PROBLEM DETAILS
Two lines mark the range in the entries below: the one holding "match n with" and the one holding "List.map be_word (chunks 16 4 block).". Set down those two and all lines between them, exactly.

Stored data

(** * kk-alert: rule evaluation, alert lifecycle and notification engine

    A shallow embedding of the Go backend (packages [dedup], [sender],
    [scheduler], [engine], [inbound]) and the properties of its
    specification that were checked against it.

    Conventions.
    - Go [uint] identifiers are [N]; Go [int] values are [Z].
    - A [time.Time] is a [Z]: nanoseconds counted from Go's zero instant,
      so that [IsZero t] is [t = 0].  A [time.Duration] is a [Z] number of
      nanoseconds.
    - A [float64] is a primitive binary64 float.
    - A Go [string] is a [string] (a list of bytes); a [map[string]string]
      is a [gmap string string], the nil map being a [None] where the
      source distinguishes it.
    - Functions of Go's standard library whose text is not part of the
      repository (JSON decoding, [time.ParseDuration], [fmt.Sscanf], ...)
      are fields of the class [Go.Runtime]; the outside world (clock,
      channel transports, store failures) is supplied as oracles. *)

From Stdlib Require Import ZArith String Ascii List Floats Uint63 Lia Bool.
From stdpp Require Import base option list gmap strings sorting pretty.

Local Open Scope Z_scope.

(* ================================================================== *)
(** * Part I. The program                                              *)
(* ================================================================== *)

(** ** Go values: instants, durations, floats, byte strings *)

Module Go.

Definition Time := Z.
Definition Duration := Z.

Definition Nanosecond : Duration := 1.
Definition Second : Duration := 1000000000.
Definition Minute : Duration := 60 * Second.
Definition Hour : Duration := 60 * Minute.

Definition minDuration : Duration := - 2 ^ 63.
Definition maxDuration : Duration := 2 ^ 63 - 1.

Definition IsZero (t : Time) : bool := t =? 0.

(** [t.Sub(u)]: the difference, saturated to the range of [int64]. *)
Definition Sub (t u : Time) : Duration :=
  Z.max minDuration (Z.min maxDuration (t - u)).

(** [t.Add(d)]. *)
Definition Add (t : Time) (d : Duration) : Time := t + d.

(** [t.After(u)]. *)
Definition After (t u : Time) : bool := u <? t.

(** [float64(z)] for an [int64] [z] with [|z| < 2^63]. *)
Definition float_of_Z (z : Z) : float :=
  if z <? 0 then PrimFloat.opp (PrimFloat.of_uint63 (Uint63.of_Z (- z)))
  else PrimFloat.of_uint63 (Uint63.of_Z z).

(** Conversion of a finite float to an integer, truncating toward zero
    (Go's [int64(f)] and [time.Duration(f)] inside the [int64] range). *)
Definition Z_of_float (f : float) : Z :=
  match Prim2SF f with
  | S754_finite s m e =>
      let a := if 0 <=? e then Z.pos m * 2 ^ e else Z.pos m / 2 ^ (- e) in
      if s then - a else a
  | _ => 0
  end.

(** [d.Seconds()]: integer seconds plus the fractional nanoseconds. *)
Definition Seconds (d : Duration) : float :=
  let sec := Z.quot d Second in
  let nsec := Z.rem d Second in
  PrimFloat.add (float_of_Z sec) (PrimFloat.div (float_of_Z nsec) 1e9%float).

(** Comparison operators of [float64]. *)
Definition fgt (x y : float) : bool := PrimFloat.ltb y x.
Definition fge (x y : float) : bool := PrimFloat.leb y x.
Definition flt (x y : float) : bool := PrimFloat.ltb x y.
Definition fle (x y : float) : bool := PrimFloat.leb x y.
Definition feq (x y : float) : bool := PrimFloat.eqb x y.
Definition fne (x y : float) : bool := negb (PrimFloat.eqb x y).

(** [math.Round]: nearest integer, halves away from zero. *)
Definition Round (f : float) : float :=
  match Prim2SF f with
  | S754_finite s m e =>
      if 0 <=? e then f
      else
        let d := 2 ^ (- e) in
        let q := Z.pos m / d in
        let r := Z.pos m mod d in
        let n := if d <=? 2 * r then q + 1 else q in
        let a := PrimFloat.of_uint63 (Uint63.of_Z n) in
        if s then PrimFloat.opp a else a
  | _ => f
  end.

(** Bytes of a string, and strings of bytes. *)
Definition bytes (s : string) : list Z :=
  List.map (fun c => Z.of_N (N_of_ascii c)) (list_ascii_of_string s).

Definition byte_char (b : Z) : ascii := ascii_of_N (Z.to_N b).

(** [strconv.FormatUint(n, 10)] and [strconv.Itoa(i)]. *)
Definition FormatUint (n : N) : string := pretty n.
Definition Itoa (i : Z) : string := pretty i.

(** [len(s)], [strings.Join], [strings.Split(s, ":")[0]] and
    [strings.LastIndex(s, ":")]. *)
Definition len (s : string) : Z := Z.of_nat (String.length s).

Fixpoint Join (l : list string) (sep : string) : string :=
  match l with
  | [] => ""
  | [s] => s
  | s :: rest => s +:+ sep +:+ Join rest sep
  end.

Fixpoint before_colon (s : string) : string :=
  match s with
  | EmptyString => ""
  | String c s' => if Ascii.eqb c ":" then "" else String c (before_colon s')
  end.

(** The text after the last colon, if there is a colon. *)
Fixpoint after_last_colon (s : string) : option string :=
  match s with
  | EmptyString => None
  | String c s' =>
      match after_last_colon s' with
      | Some t => Some t
      | None => if Ascii.eqb c ":" then Some s' else None
      end
  end.

(** The line feed, ['\n']. *)
Definition LF : string := String (ascii_of_nat 10) EmptyString.

(** [strings.TrimPrefix]. *)
Definition TrimPrefix (s prefix : string) : string :=
  if String.prefix prefix s
  then String.substring (String.length prefix)
                        (String.length s - String.length prefix) s
  else s.

(** The value at a key of a map, [""] when the key is absent. *)
Definition index (m : gmap string string) (k : string) : string :=
  default "" (m !! k).

(** *** Library functions whose text is not in the repository

    Each field stands for one function of Go's standard library at the
    type at which the program calls it.  A decoder returns what
    [json.Unmarshal] leaves in a fresh target, and whether it returned an
    error. *)
Class Runtime := {
  (** how [encoding/json] writes a string: quotes and escapes *)
  json_string : string -> string;
  (** [json.Unmarshal] into a nil [map[string]string]; [None] is a target
      left nil *)
  json_unmarshal_map : string -> option (gmap string string) * bool;
  (** [json.Unmarshal] into a [[]uint] *)
  json_unmarshal_uints : string -> list N * bool;
  (** [time.ParseDuration]; [None] is an error *)
  ParseDuration : string -> option Duration;
  (** [fmt.Sscanf(s, "%d:%d", &h, &m)]; [None] is an error *)
  Sscanf_d_colon_d : string -> option (Z * Z);
  (** [time.Parse(time.RFC3339, s)]; [None] is an error *)
  Parse_RFC3339 : string -> option Time;
  (** [fmt.Sprintf("%v", f)] *)
  Sprint_float : float -> string;
  (** [fmt.Sscanf(s, "%f", &f)] on a zero [f]: what is left in [f] *)
  Sscanf_f : string -> float;
  (** [fmt.Sscanf(s, "%d", &u)] on a zero [uint]: what is left in [u] *)
  Sscanf_d : string -> N;
  (** seconds east of UTC of the process's local zone at an instant *)
  local_offset : Time -> Z;
  (** [t.In(time.FixedZone("CST", 8*3600)).Format("2006-01-02 15:04:05")] *)
  Format_CST : Time -> string;
  (** [strings.TrimSpace] and [strings.ToLower] *)
  TrimSpace : string -> string;
  ToLower : string -> string
}.

(** *** encoding/json on the two shapes the program marshals *)

(** Keys compared as byte strings, as [encoding/json] sorts them. *)
Definition key_le : relation (string * string) :=
  fun p q => String.le (fst p) (fst q).

#[global] Instance key_le_dec : RelDecision key_le.
Proof. intros p q. unfold key_le. apply _. Defined.

Definition sorted_pairs (m : gmap string string) : list (string * string) :=
  merge_sort key_le (map_to_list m).

Definition member `{Runtime} (p : string * string) : string :=
  json_string (fst p) +:+ ":" +:+ json_string (snd p).

(** [json.Marshal] of a [map[string]string]; a nil map is [null]. *)
Definition Marshal_map `{Runtime} (m : option (gmap string string)) : string :=
  match m with
  | None => "null"
  | Some m => "{" +:+ Join (List.map member (sorted_pairs m)) "," +:+ "}"
  end.

(** [json.Marshal] of a non-nil [[]uint]. *)
Definition Marshal_uints (l : list N) : string :=
  "[" +:+ Join (List.map FormatUint l) "," +:+ "]".

(** [t.Hour()*60 + t.Minute()] for [t] in the local zone. *)
Definition minute_of_day `{Runtime} (t : Time) : Z :=
  let secs := (t / Second + local_offset t) mod 86400 in
  (secs / 3600) * 60 + (secs mod 3600) / 60.

End Go.

(** ** crypto/sha256 and encoding/hex (FIPS 180-4) *)

Module sha256.

Definition w32 (x : Z) : Z := x mod 2 ^ 32.
Definition add32 (x y : Z) : Z := w32 (x + y).
Definition not32 (x : Z) : Z := Z.lxor x (2 ^ 32 - 1).
Definition rotr (n x : Z) : Z :=
  Z.lor (Z.shiftr x n) (w32 (Z.shiftl x (32 - n))).

Definition Ch (x y z : Z) := Z.lxor (Z.land x y) (Z.land (not32 x) z).
Definition Maj (x y z : Z) :=
  Z.lxor (Z.lxor (Z.land x y) (Z.land x z)) (Z.land y z).
Definition bsig0 x := Z.lxor (Z.lxor (rotr 2 x) (rotr 13 x)) (rotr 22 x).
Definition bsig1 x := Z.lxor (Z.lxor (rotr 6 x) (rotr 11 x)) (rotr 25 x).
Definition ssig0 x := Z.lxor (Z.lxor (rotr 7 x) (rotr 18 x)) (Z.shiftr x 3).
Definition ssig1 x := Z.lxor (Z.lxor (rotr 17 x) (rotr 19 x)) (Z.shiftr x 10).

(** The round constants are the first 32 bits of the fractional parts of
    the cube roots of the first 64 primes; the initial hash value is made
    of the fractional parts of the square roots of the first 8 primes. *)
Definition is_prime (n : Z) : bool :=
  (1 <? n) &&
  forallb (fun d => negb (n mod Z.of_nat d =? 0)) (seq 2 (Z.to_nat n - 2)).

Definition primes : list Z :=
  filter (fun n => is_prime n = true) (List.map Z.of_nat (seq 2 310)).

Fixpoint icbrt (bits : nat) (n r : Z) : Z :=
  match bits with
  | O => r
  | S b =>
      let c := r + 2 ^ Z.of_nat b in
      icbrt b n (if c * c * c <=? n then c else r)
  end.

Definition frac_cbrt32 (p : Z) : Z := w32 (icbrt 35 (p * 2 ^ 96) 0).
Definition frac_sqrt32 (p : Z) : Z := w32 (Z.sqrt (p * 2 ^ 64)).

Definition K : list Z := Eval vm_compute in List.map frac_cbrt32 primes.
Definition H0 : list Z :=
  Eval vm_compute in List.map frac_sqrt32 (firstn 8 primes).

(** Big-endian encodings. *)
Fixpoint be_bytes (n : nat) (x : Z) : list Z :=
  match n with
  | O => []
  | S n' => (Z.shiftr x (8 * Z.of_nat n')) mod 256 :: be_bytes n' x
  end.

Definition be_word (bs : list Z) : Z :=
  fold_left (fun acc b => acc * 256 + b) bs 0.

(** Message padding: a 1 bit, zeros, and the bit length on 64 bits. *)
Definition pad (msg : list Z) : list Z :=
  let l := Z.of_nat (length msg) in
  let k := (55 - l) mod 64 in
  msg ++ [128] ++ repeat 0 (Z.to_nat k) ++ be_bytes 8 (8 * l).

Fixpoint chunks {A} (fuel n : nat) (l : list A) : list (list A) :=
  match fuel with
  | O => []
  | S fuel' =>
      match l with
      | [] => []
      | _ => firstn n l :: chunks fuel' n (skipn n l)
      end
  end.

Definition words (block : list Z) : list Z :=
  List.map be_word (chunks 16 4 block).

(** Message schedule, kept most recent word first while it is built. *)
Definition schedule_step (w : list Z) : list Z :=
  let g i := nth i w 0 in
  add32 (add32 (ssig1 (g 1%nat)) (g 6%nat))
        (add32 (ssig0 (g 14%nat)) (g 15%nat)) :: w.

Definition schedule (block : list Z) : list Z :=
  rev (Nat.iter 48 schedule_step (rev (words block))).

Definition round (st : list Z) (kw : Z * Z) : list Z :=
  match st with
  | [a; b; c; d; e; f; g; h] =>
      let t1 := add32 (add32 (add32 h (bsig1 e)) (add32 (Ch e f g) (fst kw)))
                      (snd kw) in
      let t2 := add32 (bsig0 a) (Maj a b c) in
      [add32 t1 t2; a; b; c; add32 d t1; e; f; g]
  | _ => st
  end.

Definition compress (h : list Z) (block : list Z) : list Z :=
  let st := fold_left round (combine K (schedule block)) h in
  List.map (fun p => add32 (fst p) (snd p)) (combine h st).

(** [sha256.Sum256]: the 32 bytes of the digest. *)
Definition Sum256 (msg : list Z) : list Z :=
  let padded := pad msg in
  let blocks := chunks (length padded) 64 padded in
  flat_map (be_bytes 4) (fold_left compress blocks H0).

End sha256.

Module hex.

Definition hextable : string := "0123456789abcdef".

Definition digit (n : Z) : ascii :=
  match String.get (Z.to_nat n) hextable with
  | Some c => c
  | None => "0"%char
  end.

(** [hex.EncodeToString]: two lowercase digits per byte. *)
Fixpoint EncodeToString (bs : list Z) : string :=
  match bs with
  | [] => ""
  | b :: bs' =>
      String (digit (Z.shiftr b 4))
        (String (digit (Z.land b 15)) (EncodeToString bs'))
  end.

End hex.

(** ** Package models: the rows of the store

    Each struct is a record inside a module of its name, with the field
    names of the source.  Columns that no modelled function reads or
    writes (names of users, soft-deletion marks, the raw payload) are
    left out; a soft-deleted row is a row that is not in its table. *)

Module models.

REPLY TO THE EXERCISE
  match n with
  | O => []
  | S n' => (Z.shiftr x (8 * Z.of_nat n')) mod 256 :: be_bytes n' x
  end.

Definition be_word (bs : list Z) : Z :=
  fold_left (fun acc b => acc * 256 + b) bs 0.

(** Message padding: a 1 bit, zeros, and the bit length on 64 bits. *)
Definition pad (msg : list Z) : list Z :=
  let l := Z.of_nat (length msg) in
  let k := (55 - l) mod 64 in
  msg ++ [128] ++ repeat 0 (Z.to_nat k) ++ be_bytes 8 (8 * l).

Fixpoint chunks {A} (fuel n : nat) (l : list A) : list (list A) :=
  match fuel with
  | O => []
  | S fuel' =>
      match l with
      | [] => []
      | _ => firstn n l :: chunks fuel' n (skipn n l)
      end
  end.

Definition words (block : list Z) : list Z :=
  List.map be_word (chunks 16 4 block).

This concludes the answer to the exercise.